EXERCISE REQUIREMENTS — Although the data below holds other lines too, output only those from the line with "len (bb_restarts (block_add_all" up to and including the line with "cbn [decode_entries entry_stream].", exactly as they appear.

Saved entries
(** The loop; every iteration consumes at least five bytes, so one step per
    byte is enough ([decode_entries_fuel]). *)
Fixpoint decode_entries (fuel : nat) (last_user_key : bytes) (entries : list entry) :
    M bytes (list entry) :=
  empty ← src_is_empty;
  if (empty : bool) then mret entries
  else match fuel with
  | O => panic
  | S fuel =>
      e ← decode_entry last_user_key;
      decode_entries fuel (user_key e.1) (entries ++ [e])
  end.

Definition block_decode (bs : bytes) : res Block :=
  if len bs <? 4 then Err (Corruption "block missing restart count")
  else
    let restart_count_pos := len bs - 4 in
    let restart_count := from_le_bytes (drop (Z.to_nat restart_count_pos) bs) in
    let restart_bytes := restart_count * 4 in
    if 2 ^ 64 <=? restart_bytes then Err (Corruption "restart count overflow")
    else if restart_count_pos <? restart_bytes
    then Err (Corruption "invalid restart section")
    else
      let data_end := restart_count_pos - restart_bytes in
      let src := take (Z.to_nat data_end) bs in
      entries ← (decode_entries (length src) [] [] src).1;
      Ok (mkBlock entries).

(** ** [BlockIterator] *)

Record BlockIterator : Type := mkBlockIterator {
  bi_entries : list entry;
  bi_index : nat
}.

Definition block_iter_new (bs : bytes) : res BlockIterator :=
  block ← block_decode bs;
  Ok (mkBlockIterator (block_entries block) 0).

Definition bi_seek_to_first (self : BlockIterator) : BlockIterator :=
  mkBlockIterator (bi_entries self) 0.

Definition bi_seek (self : BlockIterator) (target : InternalKey) : BlockIterator :=
  mkBlockIterator (bi_entries self)
    (partition_point (fun e : entry => ltb ikey_cmp e.1 target) (bi_entries self)
       `min` length (bi_entries self)).

Definition bi_next (self : BlockIterator) : BlockIterator :=
  if (bi_index self <? length (bi_entries self))%nat
  then mkBlockIterator (bi_entries self) (S (bi_index self)) else self.

Definition bi_is_valid (self : BlockIterator) : bool :=
  (bi_index self <? length (bi_entries self))%nat.

Definition bi_key (self : BlockIterator) : option InternalKey :=
  fst <$> bi_entries self !! bi_index self.
Definition bi_value (self : BlockIterator) : option ValueRecord :=
  snd <$> bi_entries self !! bi_index self.

(** ** The bytes of an entry *)

Definition block_entry_bytes (shared_len : usize) (e : entry) : bytes :=
  let unshared := drop (Z.to_nat shared_len) (user_key e.1) in
  varint_bytes 10 (wrap32 shared_len) ++ varint_bytes 10 (wrap32 (len unshared))
    ++ varint_bytes 10 (wrap32 (len (value_bytes e.2)))
    ++ [value_type_u8 (kind_of e.2)] ++ varint_bytes 10 (sequence e.1)
    ++ unshared ++ value_bytes e.2.

(** What fits the block format. *)
Definition entry_fits (e : entry) : Prop :=
  ikey_fits e.1 /\ len (value_bytes e.2) < 2 ^ 32 /\ entry_ok e.

Definition builder_shared (self : BlockBuilder) (key : bytes) : usize :=
  if bb_entry_count self mod bb_restart_interval self =? 0 then 0
  else shared_prefix_len (bb_last_user_key self) key.

Lemma shared_prefix_len_spec l r :
  0 <= shared_prefix_len l r <= len l /\ shared_prefix_len l r <= len r /\
  take (Z.to_nat (shared_prefix_len l r)) l = take (Z.to_nat (shared_prefix_len l r)) r.
Proof.
  revert r. induction l as [|x l IH]; intros [|y r]; cbn [shared_prefix_len];
    rewrite ?len_cons, ?len_nil.
  1: split_and!; first [done | lia].
  1: pose proof (len_nonneg r); split_and!; first [done | lia].
  1: pose proof (len_nonneg l); split_and!; first [done | lia].
  pose proof (len_nonneg l). pose proof (len_nonneg r).
  destruct (Z.eqb_spec x y) as [->|]; [|split_and!; first [done | lia]].
  destruct (IH r) as (H1 & H2 & H3). split_and!; try lia.
  replace (Z.to_nat (1 + shared_prefix_len l r)) with (S (Z.to_nat (shared_prefix_len l r)))
    by lia.
  simpl. by rewrite H3.
Qed.

Lemma block_add_data self e :
  0 <= sequence e.1 ->
  bb_data (block_add self e.1 e.2)
  = bb_data self ++ block_entry_bytes (builder_shared self (user_key e.1)) e.
Proof.
  intros Hs. unfold block_add, block_entry_bytes, builder_shared. cbv zeta. cbn [bb_data].
  set (sh := if _ =? 0 then 0 else _).
  rewrite put_var_u64_bytes by done.
  rewrite !put_var_u32_bytes by apply u32_ok_wrap.
  by rewrite <- !app_assoc.
Qed.

Lemma kind_of_entry e : entry_ok e -> mkInternalKey (user_key e.1) (sequence e.1) (kind_of e.2) = e.1.
Proof. destruct e as [[k s t] r]. unfold entry_ok. simpl. by intros ->. Qed.

(** Decoding an entry whose prefix is shared with the previous key. *)
Lemma decode_entry_bytes last shared e rest :
  entry_fits e -> 0 <= shared <= len last -> shared <= len (user_key e.1) ->
  take (Z.to_nat shared) last = take (Z.to_nat shared) (user_key e.1) ->
  decode_entry last (block_entry_bytes shared e ++ rest) = (Ok e, rest).
Proof.
  intros ([Hk Hs] & Hv & Hok) Hsh Hsk Ht. unfold decode_entry, block_entry_bytes. cbv zeta.
  set (unshared := drop _ (user_key e.1)).
  assert (Hu : len unshared <= len (user_key e.1))
    by (unfold unshared, len; rewrite length_drop; lia).
  pose proof (len_nonneg unshared). pose proof (len_nonneg (value_bytes e.2)).
  rewrite (wrap_small 32 shared), !wrap32_len by lia.
  parse_steps.
  assert ((len last <? shared) = false) as -> by (apply Z.ltb_ge; lia).
  parse_steps. rewrite Ht. unfold unshared. rewrite take_drop.
  pose proof (kind_of_entry e Hok) as Hkind.
  destruct e as [k [v|]]; simpl in *; by rewrite Hkind.
Qed.

Definition block_add_all (b : BlockBuilder) (es : list entry) : BlockBuilder :=
  foldl (fun b (e : entry) => block_add b e.1 e.2) b es.

(** The data section the builder writes for a list of entries. *)
Fixpoint entry_stream (interval count : Z) (last : bytes) (es : list entry) : bytes :=
  match es with
  | [] => []
  | e :: es =>
      block_entry_bytes
        (if count mod interval =? 0 then 0 else shared_prefix_len last (user_key e.1)) e
      ++ entry_stream interval (count + 1) (user_key e.1) es
  end.

Lemma block_add_all_data b es :
  Forall entry_fits es ->
  bb_data (block_add_all b es) = bb_data b
    ++ entry_stream (bb_restart_interval b) (bb_entry_count b) (bb_last_user_key b) es.
Proof.
  intros H. revert b. induction H as [|e es [[_ He] _] _ IH]; intros b;
    [by rewrite app_nil_r|].
  cbn [block_add_all foldl entry_stream]. fold (block_add_all (block_add b e.1 e.2) es).
  rewrite IH, block_add_data by apply He. by rewrite <- app_assoc.
Qed.

Lemma block_add_all_restarts b es :
  0 <= bb_entry_count b -> len (bb_restarts b) <= bb_entry_count b ->
  bb_entry_count (block_add_all b es) = bb_entry_count b + len es /\
  len (bb_restarts (block_add_all b es)) <= bb_entry_count b + len es.
Proof.
  revert b. induction es as [|e es IH]; intros b Hc Hr; cbn [block_add_all foldl].
  - rewrite len_nil. lia.
  - fold (block_add_all (block_add b e.1 e.2) es).
    destruct (IH (block_add b e.1 e.2)) as [H1 H2].
    + simpl. lia.
    + simpl. destruct (_ =? 0); rewrite ?len_app, ?len_cons, ?len_nil; lia.
    + rewrite len_cons. simpl in H1, H2. lia.
Qed.

Lemma block_entry_bytes_ne sh e : block_entry_bytes sh e <> [].
Proof.
  unfold block_entry_bytes. intros H. apply app_eq_nil in H as [H _].
  by apply varint_bytes_ne in H.
Qed.

Lemma decode_entries_stream interval count last es acc fuel :
  Forall entry_fits es -> (length es <= fuel)%nat ->
  decode_entries fuel last acc (entry_stream interval count last es) = (Ok (acc ++ es), []).
Proof.
  intros H. revert count last acc fuel.
  induction H as [|e es He _ IH]; intros count last acc fuel Hf.
  { destruct fuel; simpl; by rewrite app_nil_r. }
  destruct fuel as [|fuel]; simpl in Hf; [lia|].
  cbn [decode_entries entry_stream]. set (sh := if _ =? 0 then 0 else _).
  assert (0 <= sh <= len last /\ sh <= len (user_key e.1) /\
    take (Z.to_nat sh) last = take (Z.to_nat sh) (user_key e.1)) as (Hs1 & Hs2 & Hs3).
  { unfold sh. destruct (_ =? 0); [|apply shared_prefix_len_spec].
    pose proof (len_nonneg last). pose proof (len_nonneg (user_key e.1)).
    split_and!; first [done | lia]. }
  destruct (block_entry_bytes sh e) as [|b bs] eqn:Eb; [by apply block_entry_bytes_ne in Eb|].
  cbn [app]. erewrite bind_ok by reflexivity. cbv iota.
  change (b :: bs ++ ?r) with ((b :: bs) ++ r). rewrite <- Eb.
  erewrite bind_ok by (by apply decode_entry_bytes).
  rewrite IH by lia. by rewrite <- app_assoc.
Qed.

Lemma entry_stream_length interval count last es :
  (length es <= length (entry_stream interval count last es))%nat.
Proof.
  revert count last. induction es as [|e es IH]; intros count last; [simpl; lia|].
  cbn [entry_stream length]. rewrite length_app.
  destruct (block_entry_bytes _ e) eqn:Eb; [by apply block_entry_bytes_ne in Eb|].
  specialize (IH (count + 1) (user_key e.1)). simpl. lia.
Qed.

Lemma block_finish_bytes b :
  block_finish b =
  let restarts := match bb_restarts b with [] => [0] | r => r end in
  bb_data b ++ concat (map (to_le_bytes 4) restarts) ++ to_le_bytes 4 (wrap32 (len restarts)).
Proof.
  unfold block_finish. cbv zeta. set (rs := match bb_restarts b with [] => _ | _ => _ end).
  rewrite app_assoc. f_equal. generalize (bb_data b) as d. clearbody rs.
  induction rs as [|r rs IH]; intros d; cbn [foldl map concat]; [by rewrite app_nil_r|].
  by rewrite IH, <- app_assoc.
Qed.

Lemma concat_le4_length rs : length (concat (map (to_le_bytes 4) rs)) = (4 * length rs)%nat.
Proof.
  induction rs as [|r rs IH]; [done|]. cbn [map concat length].
  rewrite length_app, length_to_le_bytes, IH. lia.
Qed.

TASK SOLUTION —
  len (bb_restarts (block_add_all b es)) <= bb_entry_count b + len es.
Proof.
  revert b. induction es as [|e es IH]; intros b Hc Hr; cbn [block_add_all foldl].
  - rewrite len_nil. lia.
  - fold (block_add_all (block_add b e.1 e.2) es).
    destruct (IH (block_add b e.1 e.2)) as [H1 H2].
    + simpl. lia.
    + simpl. destruct (_ =? 0); rewrite ?len_app, ?len_cons, ?len_nil; lia.
    + rewrite len_cons. simpl in H1, H2. lia.
Qed.

Lemma block_entry_bytes_ne sh e : block_entry_bytes sh e <> [].
Proof.
  unfold block_entry_bytes. intros H. apply app_eq_nil in H as [H _].
  by apply varint_bytes_ne in H.
Qed.

Lemma decode_entries_stream interval count last es acc fuel :
  Forall entry_fits es -> (length es <= fuel)%nat ->
  decode_entries fuel last acc (entry_stream interval count last es) = (Ok (acc ++ es), []).
Proof.
  intros H. revert count last acc fuel.
  induction H as [|e es He _ IH]; intros count last acc fuel Hf.
  { destruct fuel; simpl; by rewrite app_nil_r. }
  destruct fuel as [|fuel]; simpl in Hf; [lia|].
  cbn [decode_entries entry_stream]. set (sh := if _ =? 0 then 0 else _).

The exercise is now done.